3. A ‘purse’ net is one that:

  • Allows fishing at higher speeds
  • Has a closable lower section
  • Opens unexpectedly allowing the catch to escape

4. ‘Steerage Way’ is the:

  • Course being followed
  • Method of transmitting orders from bridge to engine room
  • Speed that allows a rudder to be effective

5. The Japanese Fleet victory over the Russian fleet in 1905:

  • Caused the Russian Navy to focus on Submarines
  • Removed the Russian naval threat from the Pacific for many years
  • Was instrumental in Japan becoming an ally of Australia in WW1.

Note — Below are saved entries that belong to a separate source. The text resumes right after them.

(* ===== verification/BaseWorkerProps.v ===== *)
(** * The base worker: theorems

    The permits bound the tasks that run and the pollers that poll, none is lost
    before the worker is stopped, and a stopped worker does not deadlock. *)

From Stdlib Require Import ZArith Lia.
From stdpp Require Import base list strings option.
From S2P Require Import Prelude.
From S2P Require Import Shared.
From S2P Require Import Errors.
From S2P Require Import Backoff.
From S2P Require Import Goroutines.
From S2P Require Import Session.
From S2P Require Import AutoScaler.
From S2P Require Import BaseWorker.

Local Open Scope Z_scope.

Section worker.
Context {S : Type} `{!Semaphore S, !SemaphoreLaws S} {T : Type}.
Context (Pow : float64 → float64 → float64) (Log2 : float64 → float64).
Implicit Types (x y : baseWorker (S:=S) (T:=T)) (p q : pollerAt (T:=T)) (i w : nat).

(** ** Who has a permit *)

Definition got p : bool :=
  match p with PClosing true _ | PToken | PAsleep | PPermit | PPoll | PQueue _ => true | _ => false end.
Definition sends p : bool :=
  match p with PSelect GSend | PClosing _ GSend => true | _ => false end.
Definition polls p : bool := match p with PPoll | PQueue _ | PLeaving => true | _ => false end.
Definition live p : bool := match p with PReturned => false | _ => true end.
Definition one (b : bool) : Z := if b then 1 else 0.

Definition dispatching (d : dispatcherAt (T:=T)) : bool := match d with DGot _ true => true | _ => false end.
Definition dispatching_live (d : dispatcherAt (T:=T)) : bool := match d with DReturned => false | _ => true end.

(** The tasks that were polled and are running. *)
Definition polledTasks x : Z := count snd (running x).
Definition holders x : Z :=
  count got (pollers x) + count sends (pollers x) + one (dispatching (dispatcher x)) + polledTasks x.
Definition goroutines x : Z :=
  count live (pollers x) + one (dispatching_live (dispatcher x)) + Z.of_nat (length (running x)).

Definition taskCount x : Z := sem_GetCount (taskPermit x).
Definition pollerCount x : Z := sem_GetCount (pollerPermit (scaledPermit x)).
Definition waiters x : list nat := match tokens x with Some b => waiting b | None => [] end.

Record worker_ok (max : Z) x : Prop := {
  wo_panic : panicked x = false;
  wo_limit : sem_GetLimit (taskPermit x) = max;
  wo_count : taskCount x <= max;
  wo_holders : holders x <= taskCount x;
  wo_exact : shutdown x = false → holders x = taskCount x;
  wo_cancel : limiterDone x = true → shutdown x = true;
  wo_pollers : pollerCount x = count polls (pollers x);
  wo_wg : shutdownWG x = goroutines x;
  wo_waiters : NoDup (waiters x);
  wo_asleep w : w ∈ waiters x → pollers x !! w = Some PAsleep }.

(** ** A poller moves *)

(** The changes of the permits that a move of a poller from [p] to [q] brings. *)
Record moved x y i p q : Prop := {
  mv_from : pollers x !! i = Some p;
  mv_to : pollers y = <[i := q]> (pollers x);
  mv_same : (dispatcher y, running y, shutdown y, limiterDone y, panicked y) =
            (dispatcher x, running x, shutdown x, limiterDone x, panicked x);
  mv_limit : sem_GetLimit (taskPermit y) = sem_GetLimit (taskPermit x);
  mv_count : taskCount y = taskCount x + one (got q) + one (sends q) - one (got p) - one (sends p) ∨
    (shutdown x = true ∧ taskCount y = taskCount x ∧ one (got q) + one (sends q) <= one (got p) + one (sends p));
  mv_bound : taskCount y <= sem_GetLimit (taskPermit x);
  mv_polls : pollerCount y = pollerCount x + one (polls q) - one (polls p);
  mv_wg : shutdownWG y = shutdownWG x + one (live q) - one (live p) }.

6. The next event in the 2021 America’s Cup series is planned for:

  • Sardegna – Caglari, Italy
  • Portsmouth, England
  • Auckland, New Zealand

7. ‘Ground tackle’ refers to:

  • Damaged equipment
  • All equipment allowing anchorage or mooring
  • Items lost overboard

8. A ‘leviathan’ was traditionally a:

  • Large anchor chain capstan
  • Uncharted protrusion just below the surface
  • A huge sea animal

9. A ‘Cross Staff’ is an:

  • Angry crew member
  • Aid to enhance safety when belaying a line
  • Early device for measuring altitude of a celestial body

10. Easter Island was so named because:

  • Dutch merchants arrived there on Easter Day
  • It was most easterly of a group of four islands
  • It was ‘discovered’ at dawn on the vernal equinox

Answers to Nautical Quiz 285

  1. The last commercial sailing vessel to round Cape Horn was the 4-masted barque Pamir in 1947. She was built in Germany in 1905, carried 3 800 sqm of sails; was taken as reparations by Italy after WW1 and by New Zealand after WW2. She was repurchased by a German company but sunk with loss of most on board off the Azores in 1957.
  2. Pouches in cargo ships were temporary bulkheads to stop cargo shifting.
  3. A ‘purse’ net is one that has a closable lower section that traps fish enclosed
  4. Steerage Way is the speed of a vessel at which the rudder is effective in steering.
  5. The Japanese Fleet victory over the Russian fleet in the Battle of Tsushima on 27 May 1905 removed the Russian naval threat from the Pacific for over 60 years.
  6. The America’s Cup 2021 Series races planned for Spain (late April) and England early June) were cancelled because of the Covid-19 outbreak.  At present, the first 2021 America’s Cup series is to be at Auckland in mid-December 2020, with final races 6-21 March 2021.
  7. ‘Ground tackle’ refers to all equipment carried by a vessel that allows anchoring and/or mooring.
  8. A ‘leviathan’ was traditionally a huge sea animal, such as crocodiles, sea dragons, serpents and whales.
  9. A ‘Cross Staff’ is an early device for measuring altitude of a celestial body, It depends on the properties of similar triangles. Similar devices are still used by Arabian navigators.
  10. Easter Island (Rapa Nui) was so named because Dutch East India Company vessels under command of Jacob Roggeveen arrived there on Easter Day, 5 April 1722. This Polynesian Island in the SE Pacific contains many humanoid monoliths.